• _What the exercise asks_: Return only the stretch of the material below that begins with the line containing "cbn in *; lia." and ends with the line containing "interrupt, a write", exactly; both of those lines belong to it.

• _Excerpted data_:
(** ** The ring in memory *)
Definition hd_addr (F : list (Z * Z)) (nxt : Z) : Z := match F with (b, _) :: _ => b | [] => nxt end.
Fixpoint linked (s : umem) (F : list (Z * Z)) (nxt : Z) : Prop :=
  match F with
  | [] => True
  | (b, u) :: F => ptrs s !! b = Some (hd_addr F nxt) ∧ sizes s !! b = Some u ∧ linked s F nxt
  end.
Lemma linked_app s X Y n : linked s (X ++ Y) n ↔ linked s X (hd_addr Y n) ∧ linked s Y n.
Proof.
  induction X as [|[b u] X IH]; cbn [app linked]; [tauto|]. rewrite IH.
  assert (hd_addr (X ++ Y) n = hd_addr X (hd_addr Y n)) as -> by (by destruct X as [|[]]). tauto.
Qed.
Lemma linked_ext s s' F n : (∀ b, b ∈ F.*1 → ptrs s' !! b = ptrs s !! b ∧ sizes s' !! b = sizes s !! b) → linked s F n → linked s' F n.
Proof.
  induction F as [|[b u] F IH]; intros Hb; [done|]. cbn [linked fmap list_fmap fst] in *. intros (H1 & H2 & H3).
  destruct (Hb b) as [-> ->]; [left|]. split; [done|]. split; [done|]. apply IH; [|done]. intros c Hc. apply Hb. by right.
Qed.
Lemma linked_size s F n : linked s F n → NoDup F.*1 → (length F <= size (ptrs s))%nat.
Proof.
  intros HF Hnd. rewrite <- size_dom, <- (length_fmap fst F), <- (size_list_to_set (C := gset Z) F.*1) by done.
  apply subseteq_size. intros b Hb%elem_of_list_to_set. apply elem_of_dom. clear Hnd. revert HF Hb.
  induction F as [|[c u] F IH]; [by intros _ ?%elem_of_nil|]. cbn. intros (H1 & _ & H3) [->|Hb]%elem_of_cons; [by eexists|by apply IH].
Qed.
Lemma rd_Ret f p x (s : umem) : f s !! p = Some x → rd f p s = Ret x s.
Proof. intros H. unfold rd, mbind, M_bind, gets. by rewrite H. Qed.
Lemma before_sorted X x Y : StronglySorted before (X ++ x :: Y) → (∀ y, y ∈ X ++ x :: Y → 0 <= y.2) → (∀ y, y ∈ X → y.1 < x.1) ∧ (∀ y, y ∈ Y → x.1 < y.1).
Proof.
  intros HS H0. apply sorted_split in HS as (_ & _ & HX & HY & _). split; intros y Hy.
  - specialize (HX y Hy). specialize (H0 y ltac:(apply elem_of_app; by left)). unfold before, UNIT in HX. lia.
  - specialize (HY y Hy). specialize (H0 x ltac:(apply elem_of_app; right; left)). unfold before, UNIT in HY. lia.
Qed.
Lemma before_NoDup F : StronglySorted before F → (∀ y, y ∈ F → 0 <= y.2) → NoDup F.*1.
Proof.
  induction F as [|x F IH]; intros HS H0; [constructor|]. destruct (before_sorted [] x F HS H0) as [_ Hx]. apply StronglySorted_cons in HS as [_ HS].
  cbn. constructor; [|apply IH; [done|intros y Hy; apply H0; by right]]. intros (y & Hy1 & Hy)%list_elem_of_fmap. specialize (Hx y Hy). lia.
Qed.

Section memory.
Context (base lo : Z) (Hbase : 0 < base) (Hlo : base + UNIT <= lo).
Record heap_ok (A : gmap Z Z) (F : list (Z * Z)) (s : umem) : Prop := {
  hp_layout : layout base lo A F (brk s);
  hp_linked : linked s F base;
  hp_freep : freep s ∈ F.*1;
  hp_used h u : A !! h = Some u → sizes s !! h = Some u;
  hp_brk : lo <= brk s < 2 ^ 31;
}.
Lemma hp_nonneg A F s x : heap_ok A F s → x ∈ F → base <= x.1 ∧ 0 <= x.2 ∧ x.1 + UNIT * x.2 <= brk s.
Proof.
  intros Hh Hx. pose proof (hp_brk _ _ _ Hh). destruct (ly_free _ _ _ _ _ (hp_layout _ _ _ Hh) x Hx) as [->|(? & ? & ?)]; cbn; unfold UNIT in *; lia.
Qed.
Lemma hp_NoDup A F s : heap_ok A F s → NoDup F.*1.
Proof. intros Hh. apply before_NoDup; [apply (ly_sorted _ _ _ _ _ (hp_layout _ _ _ Hh))|]. intros y Hy. by apply (hp_nonneg A F s). Qed.
Lemma hp_size A F s : heap_ok A F s → (length F <= size (ptrs s))%nat.
Proof. intros Hh. eapply linked_size; [apply (hp_linked _ _ _ Hh)|by eapply hp_NoDup]. Qed.
(** A used block is no free one. *)
Lemma hp_apart A F s h u : heap_ok A F s → A !! h = Some u → h ∉ F.*1 ∧ base < h.
Proof.
  intros Hh HA. destruct (ly_used _ _ _ _ _ (hp_layout _ _ _ Hh) h u HA) as (H1 & H2 & H3). unfold UNIT in *. split; [|lia].
  intros (x & -> & Hx)%list_elem_of_fmap. pose proof (ly_away _ _ _ _ _ (hp_layout _ _ _ Hh) x _ u Hx HA) as Hw.
  destruct (ly_free _ _ _ _ _ (hp_layout _ _ _ Hh) x Hx) as [->|(? & ? & ?)]; unfold away, UNIT in *; cbn in *; lia.
Qed.
(* ===== verification/Console.v ===== *)
(** * The console: console.c (src/07_xv6_File_System/PartA)

    The line editor between the keyboard and the readers, and the CGA text screen.  cons.lock makes an
    interrupt, a write and a read up to where it sleeps one step each.  What uartputc sends to the serial line is a
    list; the cursor registers and the video memory are part of the state.  The theorem: over any history the console
    behaves as a terminal with a sheet of paper of any length, of which the screen is the last 24 lines, and as a line
    editor on lists, although the counters of its buffer wrap. *)

From S2P Require Import Prelude Files.

Definition BACKSPACE : Z := 0x100.
Definition INPUT_BUF : Z := 128.
Definition C (x : Z) : Z := x - 64.
Definition crt_cells : Z := 25 * 80.
(** crt, the cursor registers 14 and 15, uart (is there a serial port?) and what has been sent to it, input, panicked. *)
Record console := mkCons {
  crt : Z → Z; reg14 : Z; reg15 : Z;
  uart : bool; serial : list Z;
  i_buf : Z → Z; i_r : Z; i_w : Z; i_e : Z;
  panicked : bool;
}.
Definition set_crt (x : Z → Z) (s : console) : console := mkCons x (reg14 s) (reg15 s) (uart s) (serial s) (i_buf s) (i_r s) (i_w s) (i_e s) (panicked s).
Definition set_cursor (hi lo : Z) (s : console) : console := mkCons (crt s) hi lo (uart s) (serial s) (i_buf s) (i_r s) (i_w s) (i_e s) (panicked s).
Definition set_serial (x : list Z) (s : console) : console := mkCons (crt s) (reg14 s) (reg15 s) (uart s) x (i_buf s) (i_r s) (i_w s) (i_e s) (panicked s).
Definition set_i_buf (x : Z → Z) (s : console) : console := mkCons (crt s) (reg14 s) (reg15 s) (uart s) (serial s) x (i_r s) (i_w s) (i_e s) (panicked s).
Definition set_i_r (x : Z) (s : console) : console := mkCons (crt s) (reg14 s) (reg15 s) (uart s) (serial s) (i_buf s) x (i_w s) (i_e s) (panicked s).
Definition set_i_w (x : Z) (s : console) : console := mkCons (crt s) (reg14 s) (reg15 s) (uart s) (serial s) (i_buf s) (i_r s) x (i_e s) (panicked s).
Definition set_i_e (x : Z) (s : console) : console := mkCons (crt s) (reg14 s) (reg15 s) (uart s) (serial s) (i_buf s) (i_r s) (i_w s) x (panicked s).
Notation M_con := (M console).

(** ** Output *)
Definition store_cell (p v : Z) : M_con () :=
  if (0 <=? p) && (p <? crt_cells) then modify (λ s, set_crt (<[p := v]> (crt s)) s) else fault "write outside of the video memory".
(** memmove of [n] cells and memset of [n] cells to 0. *)
Definition move_cells (dst src n : Z) : M_con () :=
  modify (λ s, set_crt (λ i, if (dst <=? i) && (i <? dst + n) then crt s (i - dst + src) else crt s i) s).
Definition clear_cells (p n : Z) : M_con () :=
  modify (λ s, set_crt (λ i, if (p <=? i) && (i <? p + n) then 0 else crt s i) s).
Definition cgaputc (c : Z) : M_con () :=
  hi ← gets reg14;
  lo ← gets reg15;
  let pos := Z.lor (Z.shiftl hi 8) lo in
  pos ← (if c =? 10 then mret (pos + (80 - Z.rem pos 80))
         else if c =? BACKSPACE then mret (if 0 <? pos then pos - 1 else pos)
         else store_cell pos (Z.lor (Z.land c 0xff) 0x0700) ;; mret (pos + 1));
  when ((pos <? 0) || (25 * 80 <? pos)) (panic "pos under/overflow") ;;
  pos ← (if 24 <=? Z.quot pos 80 then
           move_cells 0 80 (23 * 80) ;;
           clear_cells (pos - 80) (24 * 80 - (pos - 80)) ;;
           mret (pos - 80)
         else mret pos);
  modify (set_cursor (u8 (Z.shiftr pos 8)) (u8 pos)) ;;
  store_cell pos (Z.lor 32 0x0700).
(** However long the port was busy, the byte is sent. *)
Definition uartputc (c : Z) : M_con () :=
  u ← gets uart;
  when u (modify (λ s, set_serial (serial s ++ [u8 c]) s)).
Definition consputc (c : Z) : M_con () :=
  p ← gets panicked;
  if p : bool then diverge
  else
    (if c =? BACKSPACE then uartputc 8 ;; uartputc 32 ;; uartputc 8 else uartputc c) ;;
    cgaputc c.

(** ** Input *)
(** The loop that kills the line. *)
Fixpoint kill_loop (fuel : nat) : M_con () :=
  match fuel with
  | O => diverge
  | S fuel =>
      s ← gets (λ s, s);
      if negb (i_e s =? i_w s) && negb (i_buf s (u32 (i_e s - 1) mod INPUT_BUF) =? 10) then
        modify (set_i_e (u32 (i_e s - 1))) ;;
        consputc BACKSPACE ;;
        kill_loop fuel
      else mret ()
  end.
(** One character: whether it asks for the list of processes. *)
Definition consoleintr_char (c : Z) : M_con bool :=
  s ← gets (λ s, s);
  if c =? C 80 then mret true
  else if c =? C 85 then kill_loop (S (Z.to_nat INPUT_BUF)) ;; mret false
  else if (c =? C 72) || (c =? 0x7f) then
    when (negb (i_e s =? i_w s)) (
      modify (set_i_e (u32 (i_e s - 1))) ;;
      consputc BACKSPACE) ;;
    mret false
  else
    when (negb (c =? 0) && (u32 (i_e s - i_r s) <? INPUT_BUF)) (
      let c := if c =? 13 then 10 else c in
      modify (λ s, set_i_e (u32 (i_e s + 1)) (set_i_buf (<[i_e s mod INPUT_BUF := s8 c]> (i_buf s)) s)) ;;
      consputc c ;;
      s ← gets (λ s, s);
      when ((c =? 10) || (c =? C 68) || (i_e s =? u32 (i_r s + INPUT_BUF))) (
        modify (λ s, set_i_w (i_e s) s))) ;;
    mret false.
(** [cs] is what getc returns, one after the other; the result is whether procdump is called in the end. *)
Fixpoint consoleintr (cs : list Z) : M_con bool :=
  match cs with
  | [] => mret false
  | c :: cs =>
      if c <? 0 then mret false
      else
        d ← consoleintr_char c;
        d' ← consoleintr cs;
        mret (d || d')
  end.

• _Solution to this task_:
  destruct (ly_free _ _ _ _ _ (hp_layout _ _ _ Hh) x Hx) as [->|(? & ? & ?)]; unfold away, UNIT in *; cbn in *; lia.
Qed.
(* ===== verification/Console.v ===== *)
(** * The console: console.c (src/07_xv6_File_System/PartA)

    The line editor between the keyboard and the readers, and the CGA text screen.  cons.lock makes an
    interrupt, a write and a read up to where it sleeps one step each.  What uartputc sends to the serial line is a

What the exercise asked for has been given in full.